"""

Lemma HashMap_copy_Ok_wf fuel other m :
  wf other → HashMap_copy fuel other = Ok m → wf m.
Proof.
  intros [Hio Hloado]. unfold HashMap_copy.
  destruct (rehash_spec fuel (length (data other))
              (clear (mkHashMap (hasher other) [] 0)))
    as (m0 & -> & [Hi0 Hload0] & Hh0 & Hl0 & Hp0); simpl.
  { constructor. }
  { apply (inv_capacity _ Hio). }
  assert (Hk0 : keyCount m0 = 0) by (by rewrite (inv_count _ Hi0), Hp0).
  intros Hrun%(range_for_Ok _ _ _ (entries other)); [|apply position_begin].
  destruct (for_each_insert fuel (entries other) m0 Hi0) as (m1 & Hrun1 & Hi & Hh & Hl & Hk & Hp).
  { rewrite Hk0, Hl0, <- (inv_count _ Hio). done. }
  rewrite Hrun in Hrun1. injection Hrun1 as ->. split; [done|].
  rewrite Hl, Hl0. rewrite Hk0, <- (inv_count _ Hio) in Hk. lia.
Qed.

(** *** Every reachable state is well formed *)

Lemma reachable_wf ValueType_default m : reachable ValueType_default m → wf m.
Proof.
  induction 1 as [h|fuel items h m Hrun|fuel other m _ IH Hrun|fuel v m m' _ IH Hrun
                 |fuel k m m' _ IH Hrun|fuel k m m' it _ IH Hrun
                 |it value m m' _ IH Hrun|m _ IH].
  - apply HashMap_default_wf.
  - destruct (HashMap_range_spec fuel items h) as (m1 & Hrun1 & ? & _).
    rewrite Hrun in Hrun1. by injection Hrun1 as ->.
  - by eapply HashMap_copy_Ok_wf.
  - by eapply insert_Ok_wf.
  - by eapply erase_Ok_wf.
  - by eapply indexAccess_Ok_wf.
  - by eapply iterator_assign_wf.
  - apply clear_wf.
Qed.

(** *** Lookups across operations *)

Lemma at_fst_eq m m' k :
  inv m → inv m' →
  (∀ x, (k, x) ∈ entries m ↔ (k, x) ∈ entries m') →
  (at_ k m').1 = (at_ k m).1.
Proof.
  intros Hi Hi' Hsame. destruct (at_total m k Hi) as [[x Hx]|Hnone].
  - rewrite Hx. apply (at_Ok m k x Hi), Hsame, (at_Ok m' k x Hi') in Hx.
    by rewrite Hx.
  - rewrite Hnone. apply (at_OutOfRange m k Hi) in Hnone.
    assert (Hnone' : k ∉ (entries m').*1).
    { intros ([k0 x] & -> & Hin)%list_elem_of_fmap. apply Hnone.
      apply list_elem_of_fmap. exists (k0, x). split; [done|]. by apply Hsame. }
    apply (at_OutOfRange m' k Hi') in Hnone'. by rewrite Hnone'.
Qed.

Lemma elem_of_entries_cons (l l' : list MyPair) v k x :
  l' ≡ₚ v :: l → k ≠ v.1 → (k, x) ∈ l ↔ (k, x) ∈ l'.
Proof.
  intros Hperm Hne. rewrite Hperm, elem_of_cons. split; [auto|].
  intros [Heq|?]; [subst; by destruct Hne|done].
Qed.

Lemma iterator_assign_at m it k x value :
  wf m → iterator_deref m it = Ok (k, x) →
  ∃ m', iterator_assign m it value = Ok m' ∧ wf m' ∧
        at_ k m' = (Ok value, m') ∧ size m' = size m.
Proof.
  intros Hwf Hderef.
  destruct (iterator_assign m it value) as [m'|e] eqn:Hrun.
  - pose proof (iterator_assign_wf m it value m' Hwf Hrun) as Hwf'.
    exists m'. split; [done|]. split; [done|].
    apply iterator_assign_spec in Hrun
      as (b & j & chain & e & Hb & Hj & -> & ->).
    unfold iterator_deref in Hderef; simpl in Hderef.
    rewrite (vec_at_ok _ _ _ Hb) in Hderef; simpl in Hderef.
    rewrite Hj in Hderef. injection Hderef as ->. split; [|done].
    apply at_Ok; [apply Hwf'|]. eapply (bucket_entries _ b); simpl.
    + apply list_lookup_insert_eq. by eapply lookup_lt_Some.
    + apply list_elem_of_lookup. exists j. simpl.
      apply list_lookup_insert_eq. by eapply lookup_lt_Some.
  - exfalso. unfold iterator_assign in Hrun. rewrite Hderef in Hrun. simpl in Hrun.
    unfold iterator_deref, vec_at in Hderef.
    unfold vec_at in Hrun. destruct (data m !! bucketIt it); simpl in *; done.
Qed.

(** *** [std::out_of_range] has a single source *)

Lemma bind_not_err {A B : Type} (r : result A) (f : A → result B) e :
  r ≠ Err e → (∀ a, f a ≠ Err e) → r ≫= f ≠ Err e.
Proof.
  intros Hr Hf. destruct r as [a|e']; [apply Hf|].
  intros [= ->]. by apply Hr.
Qed.

Lemma for_each_not_err {A S : Type} (body : A → S → result S) l s e :
  (∀ x s', body x s' ≠ Err e) → for_each body l s ≠ Err e.
Proof.
  intros Hbody. revert s. induction l as [|x l IH]; intros s; simpl; [done|].
  apply bind_not_err; auto.
Qed.

Lemma bucketIndex_no_throw m k : bucketIndex m k ≠ Err OutOfRange.
Proof. unfold bucketIndex. by case_decide. Qed.

Lemma vec_at_no_throw {A : Type} (l : list A) i : vec_at l i ≠ Err OutOfRange.
Proof. unfold vec_at. by destruct (l !! i). Qed.

Lemma rehash_with_no_throw ins bucketSize m :
  (∀ v m', ins v m' ≠ Err OutOfRange) →
  rehash_with ins bucketSize m ≠ Err OutOfRange.
Proof.
  intros Hins. unfold rehash_with. apply for_each_not_err.
  intros bucket s. by apply for_each_not_err.
Qed.

Lemma insert_no_throw fuel v m : insert fuel v m ≠ Err OutOfRange.
Proof.
  revert v m. induction fuel as [|fuel IH]; intros v m; simpl.
  - apply bind_not_err; [apply bucketIndex_no_throw|]. intros i.
    apply bind_not_err; [apply vec_at_no_throw|]. intros bucket.
    destruct (chain_mem v.1 bucket); [done|]. by case_decide.
  - apply bind_not_err; [apply bucketIndex_no_throw|]. intros i.
    apply bind_not_err; [apply vec_at_no_throw|]. intros bucket.
    destruct (chain_mem v.1 bucket); [done|]. case_decide; [|done].
    by apply rehash_with_no_throw.
Qed.

Lemma erase_no_throw fuel k m : erase fuel k m ≠ Err OutOfRange.
Proof.
  unfold erase.
  apply bind_not_err; [apply bucketIndex_no_throw|]. intros i.
  apply bind_not_err; [apply vec_at_no_throw|]. intros bucket.
  destruct (chain_find k bucket); [|done].
  destruct (shrink_check _ _); [|done].
  apply rehash_with_no_throw, insert_no_throw.
Qed.

Lemma find_no_throw k m : find k m ≠ Err OutOfRange.
Proof.
  unfold find.
  apply bind_not_err; [apply bucketIndex_no_throw|]. intros i.
  apply bind_not_err; [apply vec_at_no_throw|]. intros bucket.
  destruct (chain_find k bucket); [|done].
  apply bind_not_err; [apply bucketIndex_no_throw|]. done.
Qed.

Lemma iterator_deref_no_throw m it : iterator_deref m it ≠ Err OutOfRange.
Proof.
  unfold iterator_deref. apply bind_not_err; [apply vec_at_no_throw|].
  intros chain. destruct (elementIt it) as [j|]; [|done]. by destruct (chain !! j).
Qed.

Lemma iterator_incr_no_throw m it : iterator_incr m it ≠ Err OutOfRange.
Proof.
  unfold iterator_incr. case_decide; [done|].
  apply bind_not_err; [apply vec_at_no_throw|].
  intros chain. destruct (elementIt it) as [j|]; [|done]. by case_decide.
Qed.

Lemma iterator_assign_no_throw m it value :
  iterator_assign m it value ≠ Err OutOfRange.
Proof.
  unfold iterator_assign. apply bind_not_err; [apply iterator_deref_no_throw|].
  intros e. apply bind_not_err; [apply vec_at_no_throw|]. done.
Qed.

Lemma range_for_no_throw {S : Type} fuel m it (body : MyPair → S → result S) s :
  (∀ x s', body x s' ≠ Err OutOfRange) →
  range_for fuel m it body s ≠ Err OutOfRange.
Proof.
  intros Hbody. revert it s. induction fuel as [|fuel IH]; intros it s; simpl.
  - by destruct (iterator_eq it (end_ m)).
  - destruct (iterator_eq it (end_ m)); [done|].
    apply bind_not_err; [apply iterator_deref_no_throw|]. intros x.
    apply bind_not_err; [apply Hbody|]. intros s'.
    apply bind_not_err; [apply iterator_incr_no_throw|]. intros it'. apply IH.
Qed.

Lemma indexAccess_no_throw ValueType_default fuel k m :
  indexAccess ValueType_default fuel k m ≠ Err OutOfRange.
Proof.
  unfold indexAccess. apply bind_not_err; [apply find_no_throw|]. intros it.
  apply bind_not_err.
  - destruct (iterator_eq it (end_ m)); [|done].
    apply bind_not_err; [apply insert_no_throw|]. intros m1.
    apply bind_not_err; [apply find_no_throw|]. done.
  - intros r. apply bind_not_err; [apply iterator_deref_no_throw|]. done.
Qed.

Lemma HashMap_range_no_throw fuel items (_hasher : KeyType → nat) :
  HashMap_range (ValueType:=ValueType) fuel items _hasher ≠ Err OutOfRange.
Proof.
  unfold HashMap_range. apply bind_not_err.
  - apply rehash_with_no_throw, insert_no_throw.
  - intros m. apply for_each_not_err, insert_no_throw.
Qed.

Lemma HashMap_copy_no_throw fuel (other : Map) :
  HashMap_copy fuel other ≠ Err OutOfRange.
Proof.
  unfold HashMap_copy. apply bind_not_err.
  - apply rehash_with_no_throw, insert_no_throw.
  - intros m. apply range_for_no_throw, insert_no_throw.
Qed.

(** *** Facts used by several claims *)

Lemma reachable_capacity_pos ValueType_default m :
  reachable ValueType_default m → 1 ≤ capacity m.
Proof. intros [Hi _]%reachable_wf. apply (inv_capacity _ Hi). Qed.

(** On a well-formed map the shrink test of [erase] never succeeds: the
    chain it measures is part of the table whose entries are counted. *)
Lemma erase_keeps_capacity fuel m k m' :
  wf m → erase fuel k m = Ok m' → capacity m' = capacity m.
Proof.
  intros [Hi Hload] Hrun. destruct (decide (k ∈ (entries m).*1)) as [Hin|Hnotin].
  - apply list_elem_of_fmap in Hin as ([k' x] & -> & Hin).
    destruct (erase_present fuel m k' x Hi Hin) as (m1 & Hrun1 & ? & ? & Hl & _).
    simpl in Hrun. rewrite Hrun in Hrun1. by injection Hrun1 as ->.
  - rewrite erase_absent in Hrun by (done || apply Hi). by injection Hrun as <-.
Qed.

(** ** The claims *)

(** C1. On every reachable map: if [k] is present with value [v1],
    [insert (k, v2)] returns the map unchanged, so the stored value stays
    [v1] and [size] stays the same; if [k] is absent, [insert (k, v2)]
    returns a map whose entries are the old ones and [(k, v2)], whose
    [size] is one more, and where [at k] is [v2]. *)
Theorem insert_first_write_wins ValueType_default fuel m k (v1 v2 : ValueType) :
  reachable ValueType_default m →
  (at_ k m = (Ok v1, m) →
     ∃ m', insert fuel (k, v2) m = Ok m' ∧ m' = m ∧
           at_ k m' = (Ok v1, m') ∧ size m' = size m) ∧
  (at_ k m = (Err OutOfRange, m) →
     ∃ m', insert (S fuel) (k, v2) m = Ok m' ∧
           entries m' ≡ₚ (k, v2) :: entries m ∧
           size m' = S (size m) ∧
           at_ k m' = (Ok v2, m')).
Proof.
  intros Hwf%reachable_wf. pose proof Hwf as [Hi Hload]. split.
  - intros Hat. exists m. split; [|done].
    apply insert_present; [apply Hi | apply Hi |]. simpl.
    apply (at_Ok m k v1 Hi) in Hat. apply list_elem_of_fmap. by exists (k, v1).
  - intros Hnotin%(at_OutOfRange m k Hi).
    destruct (insert_spec fuel m (k, v2) Hwf)
      as (m' & Hrun & [Hi' Hload'] & _ & [[Hin _]|(_ & Hperm & _)]); [done|].
    exists m'. split; [done|]. split; [done|]. split.
    + unfold size. rewrite (inv_count _ Hi'), Hperm. simpl.
      by rewrite <- (inv_count _ Hi).
    + apply (at_Ok m' k v2 Hi'). rewrite Hperm. apply elem_of_cons. auto.
Qed.

(** C2, amended.  On every reachable map a call of [insert] completes,
    and whenever it completes the map has [size < capacity].  The grow
    rehash happens exactly when the new entry makes [size >= capacity],
    and the capacity it leaves is
    [static_cast<size_t>(size * MaxLoadFactor + 1)] for the new [size],
    evaluated in double arithmetic. *)
Theorem insert_load_factor_bound ValueType_default fuel m v :
  reachable ValueType_default m →
  (∃ m', insert (S fuel) v m = Ok m') ∧
  (∀ fuel' m', insert fuel' v m = Ok m' →
     size m' < capacity m' ∧
     length (entries m') < capacity m' ∧
     (v.1 ∈ (entries m).*1 → m' = m) ∧
     ((v.1 ∉ (entries m).*1) → S (size m) < capacity m →
      size m' = S (size m) ∧ capacity m' = capacity m) ∧
     ((v.1 ∉ (entries m).*1) → capacity m ≤ S (size m) →
      size m' = S (size m) ∧
      capacity m' =
        to_size_t (double_add (double_mul (of_size_t (size m')) MaxLoadFactor)
                              (double_of_Z 1)))).
Proof.
  intros Hwf%reachable_wf. split.
  - destruct (insert_spec fuel m v Hwf) as (m' & Hrun & _). by exists m'.
  - intros fuel' m' Hrun.
    destruct (insert_Ok_wf fuel' m v m' Hwf Hrun) as ([Hi' Hload'] & _ & Hcases).
    split; [done|]. split; [by rewrite <- (inv_count _ Hi')|].
    assert (Hsize : (v.1 ∉ (entries m).*1) → keyCount m' = S (keyCount m)).
    { intros Hnotin. destruct Hcases as [[Hin _]|(_ & Hperm & _)]; [done|].
      rewrite (inv_count _ Hi'), Hperm. simpl.
      destruct Hwf as [Hi _]. by rewrite <- (inv_count _ Hi). }
    unfold capacity, size in *. split; [|split].
    + intros Hin. by destruct Hcases as [[_ ?]|[? _]].
    + intros Hnotin Hroom. destruct Hcases as [[Hin _]|(_ & _ & Hcap)]; [done|].
      rewrite decide_False in Hcap by lia. auto.
    + intros Hnotin Hfull. destruct Hcases as [[Hin _]|(_ & _ & Hcap)]; [done|].
      rewrite decide_True in Hcap by done.
      split; [auto|]. by rewrite Hsize, Hcap.
Qed.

"""

Task objective
Using the material above, transcribe exactly the lines from the line with "intros Hr Hf." to the line with "unfold erase."; both count, and nothing else goes in.

Task answer
  intros Hr Hf. destruct r as [a|e']; [apply Hf|].
  intros [= ->]. by apply Hr.
Qed.

Lemma for_each_not_err {A S : Type} (body : A → S → result S) l s e :
  (∀ x s', body x s' ≠ Err e) → for_each body l s ≠ Err e.
Proof.
  intros Hbody. revert s. induction l as [|x l IH]; intros s; simpl; [done|].
  apply bind_not_err; auto.
Qed.

Lemma bucketIndex_no_throw m k : bucketIndex m k ≠ Err OutOfRange.
Proof. unfold bucketIndex. by case_decide. Qed.

Lemma vec_at_no_throw {A : Type} (l : list A) i : vec_at l i ≠ Err OutOfRange.
Proof. unfold vec_at. by destruct (l !! i). Qed.

Lemma rehash_with_no_throw ins bucketSize m :
  (∀ v m', ins v m' ≠ Err OutOfRange) →
  rehash_with ins bucketSize m ≠ Err OutOfRange.
Proof.
  intros Hins. unfold rehash_with. apply for_each_not_err.
  intros bucket s. by apply for_each_not_err.
Qed.

Lemma insert_no_throw fuel v m : insert fuel v m ≠ Err OutOfRange.
Proof.
  revert v m. induction fuel as [|fuel IH]; intros v m; simpl.
  - apply bind_not_err; [apply bucketIndex_no_throw|]. intros i.
    apply bind_not_err; [apply vec_at_no_throw|]. intros bucket.
    destruct (chain_mem v.1 bucket); [done|]. by case_decide.
  - apply bind_not_err; [apply bucketIndex_no_throw|]. intros i.
    apply bind_not_err; [apply vec_at_no_throw|]. intros bucket.
    destruct (chain_mem v.1 bucket); [done|]. case_decide; [|done].
    by apply rehash_with_no_throw.
Qed.

Lemma erase_no_throw fuel k m : erase fuel k m ≠ Err OutOfRange.
Proof.
  unfold erase.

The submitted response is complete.